> [EXERCISE AIM] Pick each line that has "Hcomp" out of the records.

> [Stored data]
----
(** Inserting the output at the next position. *)
Lemma indices_ok_step outs m o :
  indices_ok outs m ->
  indices_ok (outs ++ [o])
    (bt_insert (kind (co_key o))
       (bt_insert (co_key o) (pm_len outs) (default [] (bt_get (kind (co_key o)) m))) m).
Proof.
  intros [Hs Hsound Hcomp]. split.
  - by apply bt_insert_sorted.
  - intros kd mm. destruct (decide (kd = kind (co_key o))) as [->|Hne].
    + rewrite bt_get_insert_eq. intros [= <-].
      assert (Hold : bt_sorted (default [] (bt_get (kind (co_key o)) m)) /\
        forall key i, bt_get key (default [] (bt_get (kind (co_key o)) m)) = Some i ->
          kind key = kind (co_key o) /\ exists o', pm_get outs i = Some o' /\ co_key o' = key).
      { destruct (bt_get (kind (co_key o)) m) as [mm|] eqn:Hm; [by apply Hsound|done]. }
      destruct Hold as [Hso Hgo]. split; [by apply bt_insert_sorted|]. intros key i.
      destruct (decide (key = co_key o)) as [->|Hk].
      * rewrite bt_get_insert_eq. intros [= <-]. split; [done|]. exists o.
        split; [apply (pm_get_push_new outs o)|done].
      * rewrite bt_get_insert_ne by done. intros (? & o' & Ho' & ?)%Hgo. split; [done|].
        exists o'. split; [by apply (pm_get_push_old outs o)|done].
    + rewrite bt_get_insert_ne by done. intros [Hso Hgo]%Hsound. split; [done|].
      intros key i (? & o' & Ho' & ?)%Hgo. split; [done|]. exists o'.
      split; [by apply (pm_get_push_old outs o)|done].
  - intros o' [Ho'|Ho']%elem_of_app.
    + destruct (Hcomp _ Ho') as (mm & i & Hm & Hi).
      destruct (decide (kind (co_key o') = kind (co_key o))) as [Heq|Hne].
      * rewrite Heq in Hm |- *. rewrite bt_get_insert_eq. eexists. rewrite Hm. cbn.
        destruct (decide (co_key o' = co_key o)) as [Hk|Hk].
        -- eexists. split; [done|]. rewrite Hk. apply bt_get_insert_eq.
        -- exists i. split; [done|]. by rewrite bt_get_insert_ne.
      * rewrite bt_get_insert_ne by done. eauto.
    + apply list_elem_of_singleton in Ho' as ->. rewrite bt_get_insert_eq.
      eexists _, _. split; [done|]. apply bt_get_insert_eq.
Qed.

Lemma build_indices_ok outs : indices_ok outs (build_indices outs).
Proof.
  unfold build_indices. induction outs as [|o outs IH] using rev_ind.
  - split; [done|done|by intros ? ?%elem_of_nil].
  - rewrite imap_app, foldl_app. cbn. rewrite Nat.add_0_r. by apply indices_ok_step.
Qed.

(** The map of wasm functions lists the defined functions in index order. *)
Lemma wasm_functions_dense n outs :
  outputs_wf n outs ->
  let mm := default [] (bt_get WASM_FUNCTION_KIND (build_indices outs)) in
  mm.*1 = wasm_function <$> seqZ 0 (Z.of_nat n) /\
  (forall key i, (key, i) ∈ mm -> exists o, pm_get outs i = Some o /\ co_key o = key).
Proof.
  intros Hwf. cbn zeta. destruct (build_indices_ok outs) as [_ Hsound Hcomp].
  destruct (bt_get WASM_FUNCTION_KIND (build_indices outs)) as [mm|] eqn:Hm; cbn.
  - destruct (Hsound _ _ Hm) as [Hs Hg].
    assert (Hin : forall key i, (key, i) ∈ mm -> kind key = WASM_FUNCTION_KIND /\
      exists o, pm_get outs i = Some o /\ co_key o = key)
      by (intros key i Hin; apply Hg; by apply bt_elem_get).
    split; [|intros key i Hki; by apply Hin].
    apply (bt_sorted_dense wasm_function); [apply wasm_function_mono|done| |].
    + intros key i (Hk & o & Ho & <-)%Hin.
      destruct (ow_keys _ _ Hwf o) as (d & Hd & [Hkey|Hkey]).
      * unfold pm_get in Ho. case_match; [|done]. by eapply list_elem_of_lookup_2.
      * exists d. split; [done|lia].
      * rewrite Hkey, kind_trampoline in Hk. discriminate Hk.
    + intros d Hd. destruct (ow_all _ _ Hwf d) as (o & Ho & Hk); [lia|].
      destruct (Hcomp o Ho) as (mm' & i & Hm' & Hi). rewrite Hk, kind_wasm, Hm in Hm'.
      injection Hm' as <-. rewrite Hk in Hi. exists i. by apply bt_get_elem.
  - split; [|by intros ?? ?%elem_of_nil]. destruct n as [|n]; [done|].
    destruct (ow_all _ _ Hwf 0) as (o & Ho & Hk); [lia|].
    destruct (Hcomp o Ho) as (mm' & i & Hm' & _). rewrite Hk, kind_wasm, Hm in Hm'. done.
Qed.

(** ** Placement *)

(** The functions placed so far: one location per output, in order, behind
    each other and before [pos]. *)
Fixpoint placed (outs : list CompileOutput) (locs : list FunctionLoc) (from pos : Z) : Prop :=
  match outs, locs with
  | [], [] => from <= pos
  | o :: outs', l :: locs' =>
      from <= fl_start l /\ fl_length l = pm_len (cf_buffer (co_function o)) /\
      placed outs' locs' (fl_start l + fl_length l) pos
  | _, _ => False
  end.

Lemma placed_snoc outs locs from pos o l pos' :
  placed outs locs from pos -> pos <= fl_start l ->
  fl_length l = pm_len (cf_buffer (co_function o)) -> fl_start l + fl_length l <= pos' ->
  placed (outs ++ [o]) (locs ++ [l]) from pos'.
Proof.
  revert locs from; induction outs as [|o1 outs IH]; intros [|l1 locs] from; cbn; try done.
  - intros. split; [lia|done].
  - intros (? & ? & ?) ? ? ?. split; [done|]. split; [done|]. by apply IH.
Qed.

Lemma placed_lookup outs locs from pos i o l :
  placed outs locs from pos -> outs !! i = Some o -> locs !! i = Some l ->
  from <= fl_start l /\ fl_length l = pm_len (cf_buffer (co_function o)) /\
  fl_start l + fl_length l <= pos.
Proof.
  revert locs from i; induction outs as [|o1 outs IH]; intros [|l1 locs] from [|i]; cbn; try done.
  - intros (? & Hl & Hp) [= ->] [= ->]. split; [done|]. split; [done|].
    clear IH. revert Hp. generalize (fl_start l + fl_length l). revert locs.
    induction outs as [|o2 outs IH]; intros [|l2 locs] z; cbn; try done.
    intros (? & H1 & H2). pose proof (IH _ _ H2). pose proof (pm_len_nonneg (cf_buffer (co_function o2))). lia.
  - intros (? & H1 & Hp) Ho Hl. destruct (IH _ _ _ Hp Ho Hl) as (? & ? & ?).
    pose proof (pm_len_nonneg (cf_buffer (co_function o1))). split; [lia|done].
Qed.

Lemma placed_length outs locs from pos : placed outs locs from pos -> length locs = length outs.
Proof.
  revert locs from; induction outs as [|o outs IH]; intros [|l locs] from; cbn; try done.
  intros (_ & _ & Hp). f_equal. by eapply IH.
Qed.

Lemma placed_disjoint outs locs from pos i j li lj :
  placed outs locs from pos -> (i < j)%nat -> locs !! i = Some li -> locs !! j = Some lj ->
  fl_start li + fl_length li <= fl_start lj.
Proof.
  intros Hp Hij Hi Hj. pose proof (placed_length _ _ _ _ Hp) as Hlen.
  revert locs from i j Hp Hij Hi Hj Hlen; induction outs as [|o outs IH];
    intros [|l locs] from [|i] [|j]; cbn; try done; try lia.
  - intros (_ & _ & Hp) _ [= ->] Hj Hlen.
    destruct (lookup_lt_is_Some_2 outs j) as [oj Hoj]; [apply lookup_lt_Some in Hj; lia|].
    by destruct (placed_lookup _ _ _ _ _ _ _ Hp Hoj Hj) as (? & _).
  - intros (_ & _ & Hp) Hij Hi Hj Hlen. apply (IH locs _ i j Hp); [lia|done|done|lia].
Qed.

(** ** The trap table *)
Section Traps.
Context `{TrapCodes}.

(** The traps of an output, decoded. *)
Definition fn_traps (o : CompileOutput) : list TrapInfo :=
  match traps (E:=Error) (co_function o) with Ok ts => ts | _ => [] end.

(** What the code generator guarantees of a function's trap records: they are
    in strictly increasing offset order, inside the body. *)
Record traps_wf (o : CompileOutput) : Prop := {
  tw_increasing : strictly_increasing (ti_offset <$> fn_traps o);
  tw_inside : forall t, t ∈ fn_traps o -> 0 <= ti_offset t < pm_len (cf_buffer (co_function o)) }.

Lemma traps_same {E} f ts : traps (E:=E) f = Ok ts -> traps (E:=Error) f = Ok ts.
Proof.
  unfold traps. rewrite !mapO_ok. intros Hf. eapply list.Forall2_impl; [done|].
  intros [o c] t. cbn. destruct (from_trap_code c); cbn; [|done]. by intros [= <-].
Qed.

Lemma push_trap_fold {E} dbg func ts b b' :
  foldM (push_trap (E:=E) dbg func) ts b = Ok b' ->
  tb_offsets b' = tb_offsets b ++ ((fun t => fl_start func + ti_offset t) <$> ts) /\
  tb_traps b' = tb_traps b ++ (ti_trap <$> ts).
Proof.
  revert b; induction ts as [|t ts IH]; intros b; cbn; [intros [= <-]; by rewrite !app_nil_r|].
  destruct (push_trap dbg func b t) as [b1| |] eqn:Hp; [|done..]. intros [Ho Ht]%IH.
  unfold push_trap in Hp. apply bind_ok in Hp as (pos & [-> _]%add_ok & (u & _ & [= <-])%bind_ok).
  cbn in Ho, Ht. by rewrite Ho, Ht, <- !app_assoc.
Qed.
----
> [RESULT FOR THIS TASK]
  intros [Hs Hsound Hcomp]. split.
    + destruct (Hcomp _ Ho') as (mm & i & Hm & Hi).
  intros Hwf. cbn zeta. destruct (build_indices_ok outs) as [_ Hsound Hcomp].
      destruct (Hcomp o Ho) as (mm' & i & Hm' & Hi). rewrite Hk, kind_wasm, Hm in Hm'.
    destruct (Hcomp o Ho) as (mm' & i & Hm' & _). rewrite Hk, kind_wasm, Hm in Hm'. done.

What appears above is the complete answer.